The gears are turning, I can tell, but before she gets another word out, I say, “Alright. You ready? We should probably get some rest. It’s been a day.”
Birdie hasn’t looked away from me, yet her expression is unreadable. She nods and follows me towards the doors.
31
Birdie
“How are things with Max going? You guys seem to be hitting it off?” Dawsen asks, breaking up the awkward silence I’ve put in the space between us. We’re walking back to our room and the rain is still relentless, and I’m still wearing his coat, and I’m a little bit drunk, and Dawsen said I was beautiful.

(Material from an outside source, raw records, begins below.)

Definition put_fleet (P : fleet) (st : page_state) : page_state := {|
  pg_fleet := P; pg_skipped := pg_skipped st; pg_hadErrors := pg_hadErrors st; pg_shared := pg_shared st |}.

(** [INSERT ... ON CONFLICT DO NOTHING]; the row that is in the way is this
    page's own when the page names a printer twice. *)
Definition register_printer (x : page_ctx) (st : page_state) (p : sanitized) : page_state :=
  let a := px_agent x in
  let key := (ai_tenantId a, sz_id p) in
  if is_some (px_rows x !! key) then st
  else if one_of (hb_privateIds (px_heartbeat x)) (sz_id p) then st
  else if one_of (hb_gatewayOwned (px_heartbeat x)) (sz_id p) then skip st (sz_id p) "gateway_owned_deletion_pending" true
  else if one_of (px_over x) (sz_id p) then skip st (sz_id p) (over_reason x) false
  else match pg_fleet st !! key with
       | None => put_fleet (<[key := new_printer x p]> (pg_fleet st)) st
       | Some raced =>
           if pr_agentId raced == ai_id a
           then put_fleet (<[key := snapshot_stamp (px_heartbeat x)
                  (set_observation (sz_status p) (Some (sz_deviceClass p)) (sz_capabilities p) (Some (px_now x)) true raced)]>
                  (pg_fleet st)) st
           else skip st (sz_id p) "insert_conflict_owned_by_another_agent" true
       end.

Definition write_page (x : page_ctx) (skipped : list (string * string)) (l : list sanitized) : page_state :=
  foldl (register_printer x)
    (foldl (observe_printer x)
       {| pg_fleet := px_rows x; pg_skipped := skipped; pg_hadErrors := bool_decide (skipped ≠ []); pg_shared := [] |} l) l.

(** ** Absence *)

Definition priorSnapshotHadErrors (h : heartbeat) (s : snapshot_progress) : bool :=
  if hb_page h =? 1 then false else sp_hadErrors s.

Definition mayReconcileAbsence (h : heartbeat) (s : snapshot_progress) (pageHadErrors : bool) : bool :=
  snapshotEnabled h && is_some (hb_version h) && isFinalHeartbeatPage h && hb_complete h
  && negb (priorSnapshotHadErrors h s) && negb pageHadErrors.

(** Present in the inventory but not in this snapshot. *)
Definition unseen (a : agent_identity) (snapshotId : string) (k : string * string) (p : printer) : bool :=
  (k.1 == ai_tenantId a) && (pr_agentId p == ai_id a) && (pr_managementSource p == "agent") && pr_sharedWithGateway p
  && (pr_lifecycle p != "retired") && pr_inventoryPresent p && (pr_inventorySnapshotId p != Some snapshotId).

Definition reconcile_absence (a : agent_identity) (snapshotId : string) (now : Z) (P : fleet) : fleet :=
  map_imap (λ k p, Some (if unseen a snapshotId k p then set_printer_updated now (set_presence false "unknown" p) else p)) P.

Definition advance_snapshot (h : heartbeat) (pageHadErrors : bool) (s : snapshot_progress) : snapshot_progress :=
  if negb (snapshotEnabled h) then s
  else if isFinalHeartbeatPage h
  then {| sp_id := None; sp_version := coalesce (hb_version h) (sp_version s); sp_pageCount := 0; sp_nextPage := 1;
          sp_complete := false; sp_hadErrors := false |}
  else {| sp_id := Some (hb_snapshotId h); sp_version := coalesce (hb_version h) (sp_version s);
          sp_pageCount := hb_pageCount h; sp_nextPage := hb_page h + 1; sp_complete := hb_complete h;
          sp_hadErrors := priorSnapshotHadErrors h s || pageHadErrors |}.

(** ** The transaction *)

Inductive heartbeat_answer : Type :=
| hb_missing
| hb_inactive (lifecycle : string)
| hb_conflict (expectedPage : Z) (minimumSnapshotVersion : string)
| hb_ok (skipped aliases : list (string * string)) (billingBlocked : bool)
    (desired : option (list (string * printer) * option string)).

Inductive heartbeat_error : Type := heartbeat_tenant (e : tenant_error) | heartbeat_page (e : page_error).

(** The next page of the snapshot in progress, or a new one. *)
Definition page_in_order (h : heartbeat) (s : snapshot_progress) : bool :=
  inventoryVersionAllowsPage (hb_version h) (sp_version s) (hb_page h) &&
  negb (snapshotEnabled h && (1 <? hb_page h) &&
        ((coalesce (sp_id s) "" != hb_snapshotId h) || negb (sp_pageCount s =? hb_pageCount h)
         || negb (sp_nextPage s =? hb_page h) || negb (Bool.eqb (sp_complete s) (hb_complete h)))).

Definition observed_agent (h : heartbeat) (now : Z) (progress : snapshot_progress) (ag : agent) : agent := {|
  ag_tenantId := ag_tenantId ag; ag_name := ag_name ag; ag_pairingCodeHash := ag_pairingCodeHash ag;
  ag_pairingCodeExpiresAt := ag_pairingCodeExpiresAt ag; ag_secret := ag_secret ag; ag_status := hb_status h;
  ag_lifecycle := ag_lifecycle ag; ag_lifecycleRevision := ag_lifecycleRevision ag; ag_snapshot := progress;
  ag_metadata := ag_metadata ag; ag_lastSeenAt := Some now; ag_updatedAt := ag_updatedAt ag |}.

(** The rows after the acknowledgements and denials, which is what the page is
    compared with. *)
Definition rows_read (a : agent_identity) (h : heartbeat) (now : Z) (P : fleet) : fleet :=
  deny_private a h now (foldl (λ P ack, apply_ack a ack P) P (hb_acks h)).

Definition in_tenant {A} (m : result A tenant_error) : result A heartbeat_error :=
  match m with Ok v => Ok v | Err e => Err (heartbeat_tenant e) end.

Definition heartbeat_transaction (ck : clock) (a : agent_identity) (h : heartbeat) (d : db)
    : result (heartbeat_answer * db) heartbeat_error :=
  do* in_tenant (requireActiveTenantInTransaction d (ai_tenantId a)) in
  match agents d !! ai_id a with
  | None => Ok (hb_missing, d)
  | Some ag =>
      if ag_tenantId ag != ai_tenantId a then Ok (hb_missing, d)
      else if ag_lifecycle ag != "active" then Ok (hb_inactive (ag_lifecycle ag), d)
      else if negb (page_in_order h (ag_snapshot ag))
      then Ok (hb_conflict (sp_nextPage (ag_snapshot ag)) (sp_version (ag_snapshot ag)), d)
      else
        let d1 := renew_leases ck (ai_tenantId a) (ai_id a) (hb_tokened h) d in
        let rows := rows_read a h (now ck) (printers d) in
        let '(_, skipped) := sanitize_page (hb_privateIds h) (hb_printers h) in
        let l := page_printers a h rows in
        let* limits := in_tenant (over_limit d ck (ai_tenantId a) rows (candidate_ids a h rows l)) in
        let '(over, blocked) := limits in
        let x := {| px_agent := a; px_heartbeat := h; px_now := now ck; px_rows := rows; px_over := over; px_blocked := blocked |} in
        let st := write_page x skipped l in
        let d2 := if bool_decide (pg_shared st = []) then d1
                  else resume_paused (ai_tenantId a) (ai_id a) (pg_shared st) d1 in
        let P := if mayReconcileAbsence h (ag_snapshot ag) (pg_hadErrors st)
                 then reconcile_absence a (hb_snapshotId h) (now ck) (pg_fleet st) else pg_fleet st in
        let d3 := with_printers P (with_agents (<[ai_id a := observed_agent h (now ck)
                     (advance_snapshot h (pg_hadErrors st) (ag_snapshot ag)) ag]> (agents d2)) d2) in
        let* desired := if isFinalHeartbeatPage h
                        then match getDesiredPrinterPage utf8_length encode decode d3 (ai_tenantId a) (ai_id a) None with
                             | Ok page => Ok (Some page)
                             | Err e => Err (heartbeat_page e)
                             end
                        else Ok None in
        Ok (hb_ok (pg_skipped st) (page_aliases a rows (sanitize_page (hb_privateIds h) (hb_printers h)).1) blocked desired, d3)
  end.

(** The reply: a status and, on success, what the agent is told. A page of the
    desired state is only sent whole, unless the agent can follow a cursor. *)
Inductive heartbeat_reply : Type :=
| refused (status : Z)
| accepted (skipped aliases : list (string * string)) (billingBlocked : bool)
    (desiredState : option (list (string * printer))) (nextCursor : option string) (upgradeRequired : bool).

Definition reply_of (h : heartbeat) (o : heartbeat_answer) : heartbeat_reply :=
  match o with
  | hb_missing => refused 401
  | hb_inactive _ | hb_conflict _ _ => refused 409
  | hb_ok skipped aliases blocked desired =>
      let whole := match desired with Some (_, None) => true | _ => false end in
      accepted skipped aliases blocked
        (match desired with Some (items, _) => if hb_paging h || whole then Some items else None | None => None end)
        (if hb_paging h then match desired with Some (_, next) => next | None => None end else None)
        (match desired with Some (_, Some _) => negb (hb_paging h) | _ => false end)
  end.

“Ohh, yeah, totally, he’s really great.” I say, wondering what in the actual hell is going on.
“Good. I’m glad.”
“Yeah.” I agree, and we finish walking to our room in silence.
The smell of the rain feels therapeutic almost, and the crisp air bites at my nose and my belly is warm from the alcohol. I take a mental note of this feeling, and the way my chest aches with yearning for this man beside me and how he just asked me about Max—the guy I guess I’m kind of dating.
Dawsen slides the key card into the metal slot on the door and as the light turns green with a tiny beep, he pushes it open and does that thing where he wants me to enter first, but the door opens inward, so his arm is held high, pushing open the door, and I have to walk under his arm to enter.
Why is even that hot? I swear. Sometimes my body reacts to the tiniest things that man does for no reason at all.